- Also known as: Raissa Artista
- Born: 29 April 1997 (age 29) Zaragoza, Spain
- Genres: Pop; R&B; Indie;
- Occupations: Singer-songwriter; Music video director;
- Years active: 2019–present
- Label: Independent

= Raissa (Malaysian-British singer) =

British singer-songwriter

Raissa (born 1997 in Zaragoza (Spain)) is a Spanish-British singer-songwriter raised in Kuala Lumpur Malaysia. She became publicly known for her debut single "Bullying Boys", followed by "Valentine" and "Angel Energy" and for a collaboration with the producer Mark Ronson, “I Want to See the Bright Lights Tonight”.

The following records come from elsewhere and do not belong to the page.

(* ===== verification/Auctions.v ===== *)
(** * The life of an auction

    app/service/auction/auction_service.py (creating, re-listing and closing) and
    app/service/domain/domain_auction_verification_service.py (the review that
    lets an auction go live).  Reads and serialisers are left out, but for the
    rows a review answers with and the rule of what is shown. *)

From S2P Require Import Prelude PyNum Text Store Gateway AuctionRepo AuctionFees Restore Lifecycle Bidding Winner.

(** ** auction_service.py *)

Definition RE_AUCTIONABLE : list AuctionStatus.t :=
  [AuctionStatus.UNSOLD; AuctionStatus.CANCELLED; AuctionStatus.ENDED].

Definition _is_admin (actor : AppUser) : bool := role_waives_auction_platform_fees (u_role actor).

(** app/model/auction/auction_request.py; amounts have at most two decimals. *)
Record CreateAuctionRequest := MkCreateRequest {
  ca_domain_id : option string;
  ca_min_bid_price : decimal;
  ca_duration : AuctionDuration.t;
  ca_creation_fee_order_id : option string;
}.

Record ReAuctionRequest := MkReRequest {
  ra_domain_id : string;
  ra_duration : AuctionDuration.t;
  ra_min_bid_price : option decimal;
  ra_creation_fee_order_id : string;
}.

Definition NO_ACCESS : exn := AppException "You do not have access to this domain." 403.

(** The registry entry of a listing, made on its first auction. *)
Definition domain_of_listing (l : DomainListing) (owner : string) : Domain :=
  MkDomain (l_id l) owner (lower (strip (l_domain_name l +:+ l_domain_extension l))) (l_verified l) false.

(** [owner_id] is NOT NULL. *)
Definition register_listing (l : DomainListing) (actor : AppUser) : Prog Domain :=
  guard_exn (_is_admin actor || bool_decide (l_listed_by_user_id l = Some (u_id actor))) NO_ACCESS ;;;
  match l_listed_by_user_id l with
  | None => raise (IntegrityError "domains")
  | Some owner => create_domain (domain_of_listing l owner) ;;; ret (domain_of_listing l owner)
  end.

Definition _require_usable_domain_for_auction (domain_id : option string) (actor : AppUser) : Prog unit :=
  match domain_id with
  | None => raise (AppException "Domain not found." 404)
  | Some id =>
      do domain <- get_domain_alive id;
      do usable <- (match domain with
        | Some x => ret (Some x)
        | None =>
            do listing <- get_listing id;
            match listing with
            | Some l => do x <- register_listing l actor; ret (Some x)
            | None => ret None
            end
        end);
      match usable with
      | None => raise (AppException "Domain not found." 404)
      | Some x => if _is_admin actor then ret tt else guard_exn (bool_decide (d_owner_id x = u_id actor)) NO_ACCESS
      end
  end.

Definition _require_auction_actor (a : Auction) (actor : AppUser) : Prog unit :=
  guard_exn (_is_admin actor || bool_decide (a_created_by a = u_id actor))
    (AppException "You do not have permission to modify this auction." 403).

Definition require_no_blocking (domain_id : string) : Prog unit :=
  do existing <- get_blocking_auction_by_domain domain_id;
  match existing with
  | Some _ => raise (AppException "Domain already has an active or pending auction." 409)
  | None => ret tt
  end.

(** A draft: it runs from now, until the review lets it start again. *)
Definition draft (domain_id : string) (min_bid_price : Z) (duration : AuctionDuration.t) (now : Z) (actor : AppUser)
    : Auction :=
  let end_time := now + seconds (to_seconds duration) in
  MkAuction EmptyString domain_id AuctionStatus.DRAFT duration min_bid_price None 0 None now end_time end_time
    (u_id actor) 0 false.

Definition to_review (l : DomainListing) : DomainListing :=
  l <| l_sale_type := SaleType.AUCTION |> <| l_verification_status := DomainListingVerificationStatus.PENDING |>
    <| l_verified := false |>.

Definition create_auction_request (payload : CreateAuctionRequest) (actor : AppUser) : Prog Auction :=
  _require_usable_domain_for_auction (ca_domain_id payload) actor ;;;
  let domain_id := default EmptyString (ca_domain_id payload) in
  guard_exn (_is_admin actor || truthy (ca_creation_fee_order_id payload))
    (AppException "Auction creation fee payment is required." 402) ;;;
  require_no_blocking domain_id ;;;
  do now <- utc_now;
  do price <- lift_res (numeric_18_2 (ca_min_bid_price payload));
  do a <- create_auction (draft domain_id price (ca_duration payload) now actor);
  do listing <- get_listing domain_id;
  match listing with Some l => save_listing (to_review l) | None => ret tt end ;;;
  when (negb (_is_admin actor))
    (consume_creation_fee actor FeeType.DOMAIN (default EmptyString (ca_creation_fee_order_id payload)) (a_id a)) ;;;
  commit ;;;
  ret a.

Definition back_to_review (l : DomainListing) : DomainListing :=
  l <| l_verification_status := DomainListingVerificationStatus.PENDING |>
    <| l_verification_rejection_reason := None |> <| l_verification_admin_note := None |>.

Definition is_auction_listing (l : DomainListing) : bool := bool_decide (l_sale_type l = SaleType.AUCTION).

Definition re_auction (auction_id : string) (payload : ReAuctionRequest) (actor : AppUser) : Prog Auction :=
  do found <- get_auction_by_id auction_id;
  match found with
  | None => raise (AppException "Auction not found." 404)
  | Some prior =>
      _require_auction_actor prior actor ;;;
      _require_usable_domain_for_auction (Some (ra_domain_id payload)) actor ;;;
      guard_exn (is_status RE_AUCTIONABLE prior)
        (AppException ("Auction in status " +:+ AuctionStatus.value (a_status prior) +:+ " cannot be re-auctioned.")
           409) ;;;
      guard_exn (bool_decide (a_domain_id prior = ra_domain_id payload))
        (AppException "domain_id does not match the source auction." 400) ;;;
      require_no_blocking (ra_domain_id payload) ;;;
      do now <- utc_now;
      do price <- lift_res (match ra_min_bid_price payload with
                            | Some p => numeric_18_2 p
                            | None => Ok (a_min_bid_price prior)
                            end);
      do a <- create_auction (draft (ra_domain_id payload) price (ra_duration payload) now actor);
      do listing <- get_listing (ra_domain_id payload);
      match listing with
      | Some l => when (is_auction_listing l) (save_listing (back_to_review l))
      | None => ret tt
      end ;;;
      consume_creation_fee actor FeeType.DOMAIN (ra_creation_fee_order_id payload) (a_id a) ;;;
      commit ;;;
      ret a
  end.

Definition CLOSED_FOR_GOOD : list AuctionStatus.t :=
  [AuctionStatus.COMPLETED; AuctionStatus.CANCELLED; AuctionStatus.UNSOLD; AuctionStatus.PAYMENT_PENDING].

Section Closing.
Context {cfg : Config}.

Definition cancel_auction (a : Auction) : Prog Auction :=
  do updated <- repo_close_auction (a_id a) AuctionStatus.CANCELLED;
  match updated with
  | None => raise (OtherError "AttributeError")
  | Some a' =>
      do listing <- get_listing (a_domain_id a');
      match listing with
      | Some l => when (is_auction_listing l) (save_listing (l <| l_sale_type := SaleType.ONE_TIME |>))
      | None => ret tt
      end ;;;
      commit ;;;
      ret a'
  end.

Definition close_auction (mail_ok : string -> bool) (auction_id : string) (actor : AppUser) (force_cancel : bool)
    : Prog Auction :=
  do found <- get_auction_by_id auction_id;
  match found with
  | None => raise (AppException "Auction not found." 404)
  | Some a =>
      _require_auction_actor a actor ;;;
      guard_exn (negb (is_status CLOSED_FOR_GOOD a))
        (AppException ("Auction already in terminal status " +:+ AuctionStatus.value (a_status a) +:+ ".") 409) ;;;
      if force_cancel then cancel_auction a else resolve_auction mail_ok auction_id
  end.
End Closing.

(** ** domain_auction_verification_service.py *)

Definition is_auction_publicly_visible (listing : option DomainListing) : bool :=
  match listing with
  | None => true
  | Some l => negb (is_auction_listing l)
              || bool_decide (l_verification_status l = DomainListingVerificationStatus.VERIFIED)
  end.

Definition listing_for_review (listing_id : string) : Prog DomainListing :=
  do listing <- get_listing listing_id;
  match listing with Some l => ret l | None => raise (AppException "Domain listing not found." 404) end.

(** The rows the answer of a review is built from. *)
Record review_payload := ReviewPayload { rv_listing : DomainListing; rv_auction : option Auction }.

Definition get_review_payload (listing_id : string) : Prog review_payload :=
  do l <- listing_for_review listing_id;
  do a <- get_auction_by_domain listing_id false;
  ret (ReviewPayload l a).

(** A notification on a session of its own; it never fails the request. *)
Definition _notify_seller (l : DomainListing) (title target_url : string) : Prog unit :=
  do owner <- gets (fun d => match l_listed_by_user_id l with Some u => users d !! u | None => None end);
  match owner with Some u => emit (Notify (u_id u) title target_url) | None => ret tt end.

Definition _sync_domain_registry_verified (listing_id : string) : Prog unit :=
  do domain <- get_domain_alive listing_id;
  match domain with Some x => modify (put_domain (x <| d_is_verified := true |>)) | None => ret tt end.

Definition awaiting_review (l : DomainListing) : bool :=
  bool_decide (l_verification_status l ∈ [DomainListingVerificationStatus.PENDING;
                                          DomainListingVerificationStatus.MORE_INFO_REQUESTED]).

(** Marked as verified while its auction already runs. *)
Definition verified_by (l : DomainListing) (admin : AppUser) (now : Z) : DomainListing :=
  l <| l_verification_status := DomainListingVerificationStatus.VERIFIED |> <| l_verified := true |>
    <| l_verified_by_user_id := Some (u_id admin) |> <| l_verified_at := Some now |>.

Definition approved (l : DomainListing) (admin : AppUser) (now : Z) : DomainListing :=
  (verified_by l admin now) <| l_verification_admin_note := None |> <| l_verification_rejection_reason := None |>.

(** The auction starts over, for its full duration. *)
Definition gone_live (a : Auction) (now : Z) : Auction :=
  let end_time := now + seconds (to_seconds (a_duration a)) in
  a <| a_status := AuctionStatus.ACTIVE |> <| a_start_time := now |> <| a_end_time := end_time |>
    <| a_original_end_time := end_time |>.

Definition publish_auction (l : DomainListing) (a : Auction) (admin : AppUser) : Prog review_payload :=
  do now <- utc_now;
  modify (put_auction (gone_live a now)) ;;;
  save_listing (approved l admin now) ;;;
  _sync_domain_registry_verified (l_id l) ;;;
  commit ;;;
  _notify_seller l "Domain auction approved" ("/auction/" +:+ a_id a) ;;;
  get_review_payload (l_id l).

Definition already_running (l : DomainListing) (admin : AppUser) : Prog review_payload :=
  do now <- utc_now;
  save_listing (verified_by l admin now) ;;;
  commit ;;;
  get_review_payload (l_id l).

Definition approve_and_go_live (listing_id : string) (admin : AppUser) : Prog review_payload :=
  do l <- listing_for_review listing_id;
  guard_exn (is_auction_listing l)
    (AppException "Approve & Go Live applies only to auction domain listings." 400) ;;;
  guard_exn (awaiting_review l) (AppException "Listing is not awaiting admin verification approval." 400) ;;;
  do auction <- get_auction_by_domain listing_id false;
  match auction with
  | None =>
      raise (AppException "No auction found for this domain listing. The seller may not have completed auction payment during listing." 400)
  | Some a =>
      if is_status [AuctionStatus.DRAFT; AuctionStatus.CANCELLED] a then publish_auction l a admin
      else if is_status LIVE_STATUSES a then already_running l admin
      else raise (AppException "Auction cannot be published from its current state." 400)
  end.

Definition rejected (l : DomainListing) (reason : string) : DomainListing :=
  l <| l_verification_status := DomainListingVerificationStatus.REJECTED |>
    <| l_verification_rejection_reason := Some reason |> <| l_verification_admin_note := None |>.

Definition reject_verification (listing_id : string) (admin : AppUser) (reason : string) : Prog review_payload :=
  do l <- listing_for_review listing_id;
  guard_exn (is_auction_listing l)
    (AppException "Reject verification applies only to auction domain listings." 400) ;;;
  let cleaned := strip reason in
  guard_exn (negb (is_empty cleaned)) (AppException "Rejection reason is required." 400) ;;;
  do auction <- get_auction_by_domain listing_id false;
  match auction with
  | Some a => when (is_status _BLOCKING_STATUSES a)
                (modify (put_auction (a <| a_status := AuctionStatus.CANCELLED |>)))
  | None => ret tt
  end ;;;
  save_listing (rejected l cleaned) ;;;
  commit ;;;
  _notify_seller l "Domain auction verification rejected" "/domains/dashboard" ;;;
  get_review_payload listing_id.

Definition request_more_information (listing_id : string) (admin : AppUser) (message : string)
    : Prog review_payload :=
  do l <- listing_for_review listing_id;
  guard_exn (is_auction_listing l)
    (AppException "Request more information applies only to auction domain listings." 400) ;;;
  let cleaned := strip message in
  guard_exn (negb (is_empty cleaned)) (AppException "Message is required." 400) ;;;
  save_listing (l <| l_verification_status := DomainListingVerificationStatus.MORE_INFO_REQUESTED |>
                  <| l_verification_admin_note := Some cleaned |>) ;;;
  commit ;;;
  _notify_seller l "More information needed" "/domains/dashboard" ;;;
  get_review_payload listing_id.
(** ** Where the service departs from what it means *)

(** The token of a verification by record or page is in the answer that starts it, and
    presenting it counts as much as the record: whatever the DNS and the web say, a
    seller verifies any domain listed, and it then counts as verified in auctions. *)
Theorem owner_verifies_alone {cfg : Config} {ocfg : OwnershipConfig} (w w' : World) clock clock' ids ids' id method m u d l :
  alive_listing id d = Some l -> l_id l = id -> owns l u = true -> l_verified l = false ->
  method_of_text method = Some m -> m <> VerificationMethod.WHOIS_EMAIL -> ids 0%nat <> EmptyString ->
  @enum_has_meta_tag w = true -> @enum_has_meta_tag w' = true ->
  exists a d1 message, run_request clock ids (init_verification (world := w) id method (by_user u)) d = (Ok a, d1) /\
    let res := run_request clock' ids' (check_verification (world := w') id (in_token a) (by_user u)) d1 in
    res.1 = Ok (true, message) /\ domain_cleared res.2 id = true.
Proof.
  intros Hl Hid Hown Hv Hm Hw Htok He He'. set (t := ids 0%nat) in *.
  assert (Halive : l_is_deleted l = false).
  { unfold alive_listing in Hl. destruct (listings d !! id) as [x|]; [|done]. destruct (l_is_deleted x) eqn:E; [done|]. by injection Hl as <-. }
  assert (Hat : forall x d0, l_id x = id -> l_is_deleted x = false -> alive_listing id (put_listing x d0) = Some x).
  { intros x d0 Hx Hx'. unfold alive_listing, put_listing. cbn. rewrite Hx, lookup_insert_eq, Hx'. done. }
  set (l1 := started m t l). set (d1 := put_listing l1 d). assert (Hd1 : alive_listing id d1 = Some l1) by by apply Hat.
  assert (Hinit : exists a, run_request clock ids (init_verification (world := w) id method (by_user u)) d = (Ok a, d1) /\ in_token a = Some t).
  { unfold run_request, init_verification, _get_owned_listing, get_listing, bind, gets, guard_exn. cbn [s_db open_session]. rewrite Hl.
    cbn [rq_admin by_user orb rq_actor]. rewrite Hown. cbn [ret]. rewrite Hm. rewrite (bool_decide_eq_false_2 (m = VerificationMethod.WHOIS_EMAIL)) by done. cbn [andb negb ret uuid4]. cbn.
    unfold _persist_listing. rewrite He. destruct m; [| |done]; by eexists. }
  destruct Hinit as (a & Hinit & Ha). exists a, d1, "Domain ownership verified."%string. split; [done|]. rewrite Ha.
  assert (Hchk : check_method (world := w') l1 (Some t) = _mark_verified (world := w') l1).
  { unfold check_method. change (l_verification_token l1) with (Some t). change (l_verification_method l1) with (Some m). cbn [from_option]. unfold Datatypes.id, is_empty. rewrite (bool_decide_eq_false_2 (t = EmptyString)) by done.
    assert (Hp : presents (Some t) t = true) by (unfold presents, truthy; by rewrite (bool_decide_eq_false_2 (t = EmptyString)), bool_decide_eq_true_2).
    rewrite Hp. destruct m; [| |done]; by case_match. }
  unfold run_request, check_verification, _get_owned_listing, get_listing, bind, gets, guard_exn. cbn [s_db open_session]. rewrite Hd1. cbn [rq_admin by_user orb rq_actor].
  change (owns l1 u) with (owns l u). rewrite Hown. cbn [ret]. change (l_verified l1) with (l_verified l). rewrite Hv, Hchk.
  unfold _mark_verified, _persist_listing, bind, utc_now. rewrite He'. cbn. split; [done|].
  unfold domain_cleared. rewrite Hat by done. apply orb_true_r.
Qed.

Import Samples Sale.

Definition unverified : DB := won_db ((listing None) <| l_verified := false |>).
Definition seller : AppUser := sample_user "seller" 0.

#[local] Instance no_override : OwnershipConfig := {| DOMAIN_VERIFICATION_WHOIS_EMAIL_OVERRIDE := ""; DOMAIN_VERIFICATION_DISABLE_WHOIS_EMAIL := false |}.

(** Nobody answers, but RDAP. *)
Definition silence (enum : bool) : World := {|
  world_net := steady (fun _ => None) hello; txt_records := fun _ => None; mail_delivered := fun _ => true; enum_has_meta_tag := enum;
  rdap_answer := fun _ => Some (JObj [("entities", JArr [JObj [("roles", JArr [JStr "registrant"]);
    ("vcardArray", JArr [JStr "vcard"; JArr [JArr [JStr "email"; JObj []; JStr "text"; JStr "owner@acme.com"]]])]])]%string) |}.

Example owner_verifies_alone_run : exists a d1 message,
  run_request sample_clock sample_ids (init_verification (world := silence true) "l1" "dns" (by_user seller)) unverified = (Ok a, d1) /\
  let res := run_request sample_clock sample_ids (check_verification (world := silence true) "l1" (in_token a) (by_user seller)) d1 in
  res.1 = Ok (true, message) /\ domain_cleared res.2 "l1" = true.
Proof.
  refine (owner_verifies_alone (silence true) (silence true) sample_clock sample_clock sample_ids sample_ids "l1" "dns" VerificationMethod.DNS seller unverified _ _ _ _ _ _ _ _ _ _);
    try (vm_compute; reflexivity); discriminate.
Qed.

Example whois_token_mailed_only_witness :
  let s := open_session sample_clock sample_ids unverified : session DB effect in
  let r := init_verification (world := silence true) "l1" "whois_email" (by_user seller) s in
  s_out r.2 = [Mail "owner@acme.com" "Verify ownership of acmecom"] /\ exists a, r.1 = Ok a /\ in_token a = None.
Proof.
  intros s r. eassert (Hr : r = (Ok _, _)) by (vm_compute; reflexivity).
  destruct (whois_token_mailed_only (world := silence true) "l1" "whois_email" (by_user seller) s _ _ eq_refl Hr) as (l & email & Hl & _ & He & Ho & Ha & _).
  vm_compute in Hl. injection Hl as <-. vm_compute in He. injection He as <-. split; [rewrite Hr; exact Ho|]. eexists. rewrite Hr. split; [reflexivity|].
  rewrite Ha. reflexivity.
Defined.

(** Where the enum of the database lacks the method, the message that says so is never
    sent: writing the log reads the listing that the rollback has expired. *)
Lemma missing_enum_unexplained :
  run_request sample_clock sample_ids (init_verification (world := silence false) "l1" "META_TAG" (by_user seller)) unverified = (Raise MissingGreenlet, unverified).
Proof. vm_compute. reflexivity. Qed.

She was one of American blog Ones to Watch's picks for 2020, described as "the DIY artist with dreams of doing it all". She was signed to Zelig Records, an imprint of American label Columbia Records owned by Mark Ronson.

== Discography ==
===EPs===
- Herogirl (2021)
=== Singles ===

==== As lead artist ====

- "Bullying Boys" (2020)
- "Valentine" (2020)
- "Angel Energy" (2020)
- "Go Fast Baby" (2020)
- "Crowded" (2020)
- "Shades On" (2021)

==== As featured artist ====

- "I Want To See The Bright Lights Tonight" [by Mark Ronson] (2020)

=== Music videos ===

==== As lead artist ====

- "Bullying Boys" (2020) – directed by Raissa
- "Valentine" (2020) – directed by Raissa
- "Angel Energy" (2020) – directed by Raissa
- "Go Fast Baby" (2020) – directed by bedroom
- "Crowded" (2020) – directed by Florence Kosky

==== As featured artist ====

- "I Want To See The Bright Lights Tonight" [by Mark Ronson] (2020) – directed by Jamie-James Medina

== Influences ==
Raissa has named Lady Gaga, Prince, David Bowie, Leonard Cohen and Joni Mitchell as some of her main musical inspirations. She praised Gaga's presence as a female artist, Prince and Bowie's theatricality and Cohen and Mitchell's lyricism.

== Philanthropy ==
Raissa was one of the artists to sign a letter addressing the British government and requesting an "effective ban on conversion therapy", along with other stars such as Dua Lipa, Charli XCX, Elton John, Little Mix's Jade Thirlwall and Rina Sawayama.